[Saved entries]
....................
Lemma oid_do_op_wf st o : wf st → wf (do_op st o).
Proof.
  intros Hwf. destruct o as [k v|k| |]; cbn.
  - by apply setitem_wf.
  - by apply delitem_wf.
  - split; cbn; try done; [constructor|apply Hwf].
  - by apply ordered_wf.
Qed.

Lemma oid_run_wf ops : wf (run ops).
Proof.
  unfold run. cut (∀ st, wf st → wf (foldl do_op st ops)); [intros H; apply H, oid_init_wf|].
  induction ops as [|o ops IH]; intros st Hwf; cbn; [done|]. by apply IH, oid_do_op_wf.
Qed.
End defs.

(** Bisection on a sorted list finds the boundary between the elements at most
    [x] and the elements above it. *)
Lemma bisect_loop_spec a x fuel lo hi :
  StronglySorted (λ a b, tuple_leb a b = true) a →
  (lo ≤ hi ≤ length a)%nat → (hi - lo ≤ fuel)%nat →
  (∀ i y, (i < lo)%nat → a !! i = Some y → tuple_leb y x = true) →
  (∀ i y, (hi ≤ i)%nat → a !! i = Some y → tuple_ltb x y = true) →
  let n := bisect_loop tuple_ltb fuel a x lo hi in
  (∀ i y, (i < n)%nat → a !! i = Some y → tuple_leb y x = true) ∧
  (∀ i y, (n ≤ i)%nat → a !! i = Some y → tuple_ltb x y = true).
Proof.
  intros Hs. revert lo hi; induction fuel as [|fuel IH]; intros lo hi Hr Hf Hlo Hhi;
    cbn [bisect_loop]; cbv zeta.
  { assert (lo = hi) as -> by lia. done. }
  destruct (Nat.ltb_spec lo hi) as [Hlt|Hge]; [|assert (lo = hi) as -> by lia; done].
  set (mid := ((lo + hi) / 2)%nat).
  assert (lo ≤ mid < hi)%nat as Hmid.
  { unfold mid. split; [apply Nat.div_le_lower_bound; lia|apply Nat.Div0.div_lt_upper_bound; lia]. }
  destruct (lookup_lt_is_Some_2 a mid ltac:(lia)) as [z Hz].
  rewrite (nth_lookup_Some _ _ [] _ Hz).
  pose proof (λ i j y w, StronglySorted_lookup _ a i j y w Hs) as Hord.
  destruct (tuple_ltb x z) eqn:Hxz.
  - apply IH; try lia; [done|]. intros i y Hi Hy.
    destruct (decide (i = mid)) as [->|]; [congruence|].
    eapply tuple_ltb_leb_trans; [exact Hxz|]. eapply (Hord mid i); [lia|done|done].
  - apply IH; try lia; [|done]. intros i y Hi Hy. apply tuple_ltb_ge in Hxz.
    destruct (decide (i = mid)) as [->|]; [congruence|].
    eapply leb_trans; [|exact Hxz]. eapply (Hord i mid); [lia|done|done].
Qed.

Section successor.
Context {V : Type}.
Implicit Types st : @OidOrderedDict V.

Lemma bisect_spec (a : list oid) x :
  StronglySorted (λ a b, tuple_leb a b = true) a →
  (∀ i y, (i < bisect tuple_ltb a x)%nat → a !! i = Some y → tuple_leb y x = true) ∧
  (∀ i y, (bisect tuple_ltb a x ≤ i)%nat → a !! i = Some y → tuple_ltb x y = true).
Proof.
  intros Hs. apply bisect_loop_spec; try done; try lia.
  intros i y Hi Hy. apply lookup_lt_Some in Hy. lia.
Qed.

Lemma map_sortingKey st (l : list oid) : wf st → sortingKey st <$> l = l.
Proof. intros Hwf. induction l as [|k l IH]; [done|]. cbn. by rewrite IH, sortingKey_id. Qed.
....................
Could the entries above be output once more, exactly as they are?

• [Your solution]:
Lemma oid_do_op_wf st o : wf st → wf (do_op st o).
Proof.
  intros Hwf. destruct o as [k v|k| |]; cbn.
  - by apply setitem_wf.
  - by apply delitem_wf.
  - split; cbn; try done; [constructor|apply Hwf].
  - by apply ordered_wf.
Qed.

Lemma oid_run_wf ops : wf (run ops).
Proof.
  unfold run. cut (∀ st, wf st → wf (foldl do_op st ops)); [intros H; apply H, oid_init_wf|].
  induction ops as [|o ops IH]; intros st Hwf; cbn; [done|]. by apply IH, oid_do_op_wf.
Qed.
End defs.

(** Bisection on a sorted list finds the boundary between the elements at most
    [x] and the elements above it. *)
Lemma bisect_loop_spec a x fuel lo hi :
  StronglySorted (λ a b, tuple_leb a b = true) a →
  (lo ≤ hi ≤ length a)%nat → (hi - lo ≤ fuel)%nat →
  (∀ i y, (i < lo)%nat → a !! i = Some y → tuple_leb y x = true) →
  (∀ i y, (hi ≤ i)%nat → a !! i = Some y → tuple_ltb x y = true) →
  let n := bisect_loop tuple_ltb fuel a x lo hi in
  (∀ i y, (i < n)%nat → a !! i = Some y → tuple_leb y x = true) ∧
  (∀ i y, (n ≤ i)%nat → a !! i = Some y → tuple_ltb x y = true).
Proof.
  intros Hs. revert lo hi; induction fuel as [|fuel IH]; intros lo hi Hr Hf Hlo Hhi;
    cbn [bisect_loop]; cbv zeta.
  { assert (lo = hi) as -> by lia. done. }
  destruct (Nat.ltb_spec lo hi) as [Hlt|Hge]; [|assert (lo = hi) as -> by lia; done].
  set (mid := ((lo + hi) / 2)%nat).
  assert (lo ≤ mid < hi)%nat as Hmid.
  { unfold mid. split; [apply Nat.div_le_lower_bound; lia|apply Nat.Div0.div_lt_upper_bound; lia]. }
  destruct (lookup_lt_is_Some_2 a mid ltac:(lia)) as [z Hz].
  rewrite (nth_lookup_Some _ _ [] _ Hz).
  pose proof (λ i j y w, StronglySorted_lookup _ a i j y w Hs) as Hord.
  destruct (tuple_ltb x z) eqn:Hxz.
  - apply IH; try lia; [done|]. intros i y Hi Hy.
    destruct (decide (i = mid)) as [->|]; [congruence|].
    eapply tuple_ltb_leb_trans; [exact Hxz|]. eapply (Hord mid i); [lia|done|done].
  - apply IH; try lia; [|done]. intros i y Hi Hy. apply tuple_ltb_ge in Hxz.
    destruct (decide (i = mid)) as [->|]; [congruence|].
    eapply leb_trans; [|exact Hxz]. eapply (Hord i mid); [lia|done|done].
Qed.

Section successor.
Context {V : Type}.
Implicit Types st : @OidOrderedDict V.

Lemma bisect_spec (a : list oid) x :
  StronglySorted (λ a b, tuple_leb a b = true) a →
  (∀ i y, (i < bisect tuple_ltb a x)%nat → a !! i = Some y → tuple_leb y x = true) ∧
  (∀ i y, (bisect tuple_ltb a x ≤ i)%nat → a !! i = Some y → tuple_ltb x y = true).
Proof.
  intros Hs. apply bisect_loop_spec; try done; try lia.
  intros i y Hi Hy. apply lookup_lt_Some in Hy. lia.
Qed.

Lemma map_sortingKey st (l : list oid) : wf st → sortingKey st <$> l = l.
Proof. intros Hwf. induction l as [|k l IH]; [done|]. cbn. by rewrite IH, sortingKey_id. Qed.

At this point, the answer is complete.